Activity: From the data that follows, print exactly the lines starting at the one containing "(fun _ => writable));" and ending at the one containing "(WEAK_PING_INTERVAL * 1000));"; include both of them and nothing more.

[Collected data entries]
··········
(* ===== verification/IceChannel.v ===== *)
(** * The ICE transport channel (ice/ice_transport_channel.{h,cpp})

    The channel owns the ports and listens to the connections: it selects one,
    derives its own writable, receiving and ICE states, and pings.  It is the
    [Observer] the connections are written against. *)

From S2P Require Import Prelude ByteBuffer StringEncode IpAddress Stun.
From S2P Require Import IceTypes IcePort IceController IceConnection.
Local Open Scope Z_scope.

Section channel.
Context `{IceEnv}.

Definition ch_set_selected_flag (p : ptr) (b : bool) : M () :=
  conn_set p (upd_c_selected (fun _ => b)).

Definition switch_selected_connection (conn : option ptr) : M () :=
  ch ← channel;
  let old_selected_connection := ch_selected ch in
  _ ← channel_set (upd_ch_selected (fun _ => conn));
  _ ← match old_selected_connection with
      | Some old => ch_set_selected_flag old false
      | None => mret ()
      end;
  match conn with
  | Some p =>
      _ ← channel_set (upd_ch_selected (fun _ => Some p));
      _ ← ch_set_selected_flag p true;
      controller_set (upd_k_selected (fun _ => Some p))
  | None => mret ()
  end.

Definition maybe_switch_selected_connection (conn : option ptr) : M () :=
  match conn with None => mret () | Some p => switch_selected_connection (Some p) end.

Definition set_writable (writable : bool) : M () :=
  ch ← channel;
  if bool_decide (ch_writable ch = writable) then mret ()
  else
    _ ← when writable (channel_set (upd_ch_has_been_connection (fun _ => true)));
    _ ← channel_set (upd_ch_writable (fun _ => writable));
    emit (EvWritable writable).

Definition set_receiving (receiving : bool) : M () :=
  ch ← channel;
  if bool_decide (ch_receiving ch = receiving) then mret ()
  else
    _ ← channel_set (upd_ch_receiving (fun _ => receiving));
    emit (EvReceiving receiving).

(** The decision table of [_compute_ice_transport_state]. *)
Definition ice_transport_state (had_connection has_been_connection has_connection writable : bool)
    : IceTransportChannelState :=
  if had_connection && negb has_connection then ice_failed
  else if has_been_connection && negb writable then ice_disconnected
  else if negb had_connection && negb has_connection then ice_new
  else if has_connection && negb writable then ice_checking
  else ice_connected.

Definition compute_ice_transport_state : M IceTransportChannelState :=
  k ← controller;
  has_connection ← existsM (fun p => c ← conn_at p; mret (conn_active c)) (k_connections k);
  ch ← channel;
  mret (ice_transport_state (ch_had_connection ch) (ch_has_been_connection ch)
          has_connection (ch_writable ch)).

(** [_update_state] *)
Definition channel_update_state : M () :=
  ch ← channel;
  writable ← match ch_selected ch with
             | None => mret false
             | Some p => c ← conn_at p; mret (conn_writable c)
             end;
  _ ← set_writable writable;
  k ← controller;
  receiving ← existsM (fun p => c ← conn_at p; mret (c_receiving c)) (k_connections k);
  _ ← set_receiving receiving;
  state ← compute_ice_transport_state;
  ch ← channel;
  if bool_decide (state = ch_state ch) then mret ()
  else
    _ ← channel_set (upd_ch_state (fun _ => state));
    emit (EvIceState state).

Definition maybe_start_pinging : M () :=
  ch ← channel;
  if ch_start_pinging ch then mret ()
  else
    pingable ← has_pingable_connection;
    if (pingable : bool) then
      _ ← emit (EvStartTimer (WEAK_PING_INTERVAL * 1000));
      channel_set (upd_ch_start_pinging (fun _ => true))
    else mret ().

Definition sort_connection_and_update_state : M () :=
  best ← sort_and_switch_connection;
  _ ← maybe_switch_selected_connection best;
  _ ← channel_update_state;
  maybe_start_pinging.

(** [_on_connection_destroyed] *)
Definition channel_on_connection_destroyed (p : ptr) : M () :=
  _ ← controller_on_connection_destroyed p;
  ch ← channel;
  if bool_decide (ch_selected ch = Some p) then
    _ ← switch_selected_connection None;
    sort_connection_and_update_state
  else channel_update_state.

#[export] Instance channel_observer : Observer := {|
  on_connection_state_change := fun _ => sort_connection_and_update_state;
  on_connection_destroyed := channel_on_connection_destroyed;
  on_conn_read_packet := fun _ data ts => emit (EvReadPacket data ts);
|}.

(** [_add_connection] *)
Definition channel_add_connection (p : ptr) : M () :=
  _ ← channel_set (upd_ch_had_connection (fun _ => true));
  add_connection p.

(** [_on_unknown_address] *)
Definition on_unknown_address (i : nat) (addr : SocketAddress) (msg : StunMessage)
    (remote_ufrag : bytes) : M () :=
  match get_uint32 msg STUN_ATTR_PRIORITY with
  | None =>
      send_binding_error_response i msg addr STUN_ERROR_BAD_REQUEST
        STUN_ERROR_REASON_BAD_REQUEST
  | Some remote_priority =>
      ch ← channel;
      let remote_candidate :=
        {| component := ch_component ch; protocol := str "udp"; address := addr;
           cand_port := 0; cand_priority := remote_priority;
           cand_username := remote_ufrag;
           cand_password := ice_pwd (ch_remote_ice_params ch);
           cand_type := str "prflx"; foundation := [] |} in
      conn ← create_connection i remote_candidate;
      _ ← channel_add_connection conn;
      _ ← handle_stun_binding_request conn msg;
      sort_connection_and_update_state
  end.

(** [UDPPort::_on_read_packet] of the [i]-th port, with the slot the channel
    connected to [signal_unknown_address]. *)
Definition port_on_read_packet (i : nat) (buf : bytes) (addr : SocketAddress) (ts : Z) : M () :=
  conn ← get_connection i addr;
  match conn with
  | Some p => conn_on_read_packet p buf ts
  | None =>
      '(res, stun_msg, remote_ufrag) ← get_stun_message i buf addr;
      match res, stun_msg with
      | true, Some stun_msg =>
          if m_type stun_msg =? STUN_BINDING_REQUEST
          then on_unknown_address i addr stun_msg remote_ufrag else mret ()
      | _, _ => mret ()
      end
  end.

Definition set_ice_params (params : IceParameters) : M () :=
  channel_set (upd_ch_ice_params (fun _ => params)).

Definition set_remote_ice_params (params : IceParameters) : M () :=
  _ ← channel_set (upd_ch_remote_ice_params (fun _ => params));
  k ← controller;
  _ ← mapM_ (fun p => conn_set p (maybe_set_remote_ice_params params)) (k_connections k);
  sort_connection_and_update_state.

(** [gathering_candidate]: one entry of [networks] per network of the
    allocator, the port the kernel bound or [None] for a failed socket call. *)
Definition gather_network (bound : option Z) : M () :=
  ch ← channel;
  let port := new_port (ch_transport_name ch) (ch_component ch) (ch_ice_params ch) in
  let '(port, c) := create_ice_candidate port bound in
  _ ← modify (upd_w_ports (fun l => l ++ [port]));
  match c with
  | None => mret ()
  | Some c => channel_set (upd_ch_local_candidates (fun l => l ++ [c]))
  end.

Definition gathering_candidate (networks : list (option Z)) : M () :=
  ch ← channel;
  if bool_decide (ice_ufrag (ch_ice_params ch) = []) ||
     bool_decide (ice_pwd (ch_ice_params ch) = [])
  then mret ()
  else if bool_decide (networks = []) then mret ()
  else
    _ ← mapM_ gather_network networks;
    ch ← channel;
    emit (EvCandidates (ch_local_candidates ch)).

Definition update_connection_states : M () :=
  k ← controller;
  now ← TimeMillis;
  mapM_ (fun p => update_conn_state p now) (k_connections k).

Definition ping_connection (p : ptr) : M () :=
  now ← TimeMillis;
  _ ← channel_set (upd_ch_last_ping_sent_ms (fun _ => now));
  conn_ping p now.

(** [_on_check_and_ping], the timer callback *)
Definition on_check_and_ping : M () :=
  _ ← update_connection_states;
  ch ← channel;
  '(conn, ping_interval) ← select_connection_to_ping
                             (ch_last_ping_sent_ms ch - PING_INTERVAL_DIFF);
  _ ← match conn with
      | Some p => _ ← ping_connection p; mark_connection_pinged p
      | None => mret ()
      end;
  ch ← channel;
  if ch_cur_ping_interval ch =? ping_interval then mret ()
  else
    _ ← channel_set (upd_ch_cur_ping_interval (fun _ => ping_interval));
    _ ← emit EvStopTimer;
    emit (EvStartTimer (ping_interval * 1000)).

(** [IceTransportChannel::send_packet] *)
Definition channel_send_packet (data : bytes) : M Z :=
  ch ← channel;
  match ch_selected ch with
  | None => mret (-1)
  | Some p =>
      c ← conn_at p;
      if negb (ready_to_send c) then mret (-1) else conn_send_packet p data
  end.

(** [~IceTransportChannel]: the timer goes, then every connection. *)
Definition channel_destroy : M () :=
  _ ← emit EvDeleteTimer;
  k ← controller;
  _ ← mapM_ conn_destroy (k_connections k);
  modify (upd_w_ports (fun _ => [])).

(** *** What can happen to a channel *)

Inductive ice_input : Type :=
  | InPacket (port : nat) (data : bytes) (addr : SocketAddress) (ts : Z)
  | InTimer
  | InSetIceParams (params : IceParameters)
  | InSetRemoteIceParams (params : IceParameters)
  | InGather (networks : list (option Z))
  | InSend (data : bytes).

Definition ice_handle (i : ice_input) : M () :=
  match i with
  | InPacket port data addr ts => port_on_read_packet port data addr ts
  | InTimer => on_check_and_ping
  | InSetIceParams params => set_ice_params params
  | InSetRemoteIceParams params => set_remote_ice_params params
  | InGather networks => gathering_candidate networks
  | InSend data => _ ← channel_send_packet data; mret ()
  end.
End channel.

(** [IceTransportChannel::IceTransportChannel] *)
Definition new_controller : IceController := mkCtl None [] [] [].

Definition new_channel (transport_name : bytes) (component : Z) : IceTransportChannel :=
  {| ch_transport_name := transport_name; ch_component := component;
     ch_ice_params := mkIceParameters [] []; ch_remote_ice_params := mkIceParameters [] [];
     ch_local_candidates := []; ch_controller := new_controller; ch_start_pinging := false;
     ch_cur_ping_interval := WEAK_PING_INTERVAL; ch_last_ping_sent_ms := 0; ch_selected := None;
     ch_receiving := false; ch_writable := false; ch_state := ice_new;
     ch_had_connection := false; ch_has_been_connection := false |}.

Definition new_world (transport_name : bytes) (component : Z) : world :=
  {| w_conns := ∅; w_ports := []; w_ch := new_channel transport_name component;
     w_next := 0%nat; w_ticks := 0%nat; w_rands := 0%nat; w_out := [] |}.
··········
Output of the exercise:
    _ ← channel_set (upd_ch_writable (fun _ => writable));
    emit (EvWritable writable).

Definition set_receiving (receiving : bool) : M () :=
  ch ← channel;
  if bool_decide (ch_receiving ch = receiving) then mret ()
  else
    _ ← channel_set (upd_ch_receiving (fun _ => receiving));
    emit (EvReceiving receiving).

(** The decision table of [_compute_ice_transport_state]. *)
Definition ice_transport_state (had_connection has_been_connection has_connection writable : bool)
    : IceTransportChannelState :=
  if had_connection && negb has_connection then ice_failed
  else if has_been_connection && negb writable then ice_disconnected
  else if negb had_connection && negb has_connection then ice_new
  else if has_connection && negb writable then ice_checking
  else ice_connected.

Definition compute_ice_transport_state : M IceTransportChannelState :=
  k ← controller;
  has_connection ← existsM (fun p => c ← conn_at p; mret (conn_active c)) (k_connections k);
  ch ← channel;
  mret (ice_transport_state (ch_had_connection ch) (ch_has_been_connection ch)
          has_connection (ch_writable ch)).

(** [_update_state] *)
Definition channel_update_state : M () :=
  ch ← channel;
  writable ← match ch_selected ch with
             | None => mret false
             | Some p => c ← conn_at p; mret (conn_writable c)
             end;
  _ ← set_writable writable;
  k ← controller;
  receiving ← existsM (fun p => c ← conn_at p; mret (c_receiving c)) (k_connections k);
  _ ← set_receiving receiving;
  state ← compute_ice_transport_state;
  ch ← channel;
  if bool_decide (state = ch_state ch) then mret ()
  else
    _ ← channel_set (upd_ch_state (fun _ => state));
    emit (EvIceState state).

Definition maybe_start_pinging : M () :=
  ch ← channel;
  if ch_start_pinging ch then mret ()
  else
    pingable ← has_pingable_connection;
    if (pingable : bool) then
      _ ← emit (EvStartTimer (WEAK_PING_INTERVAL * 1000));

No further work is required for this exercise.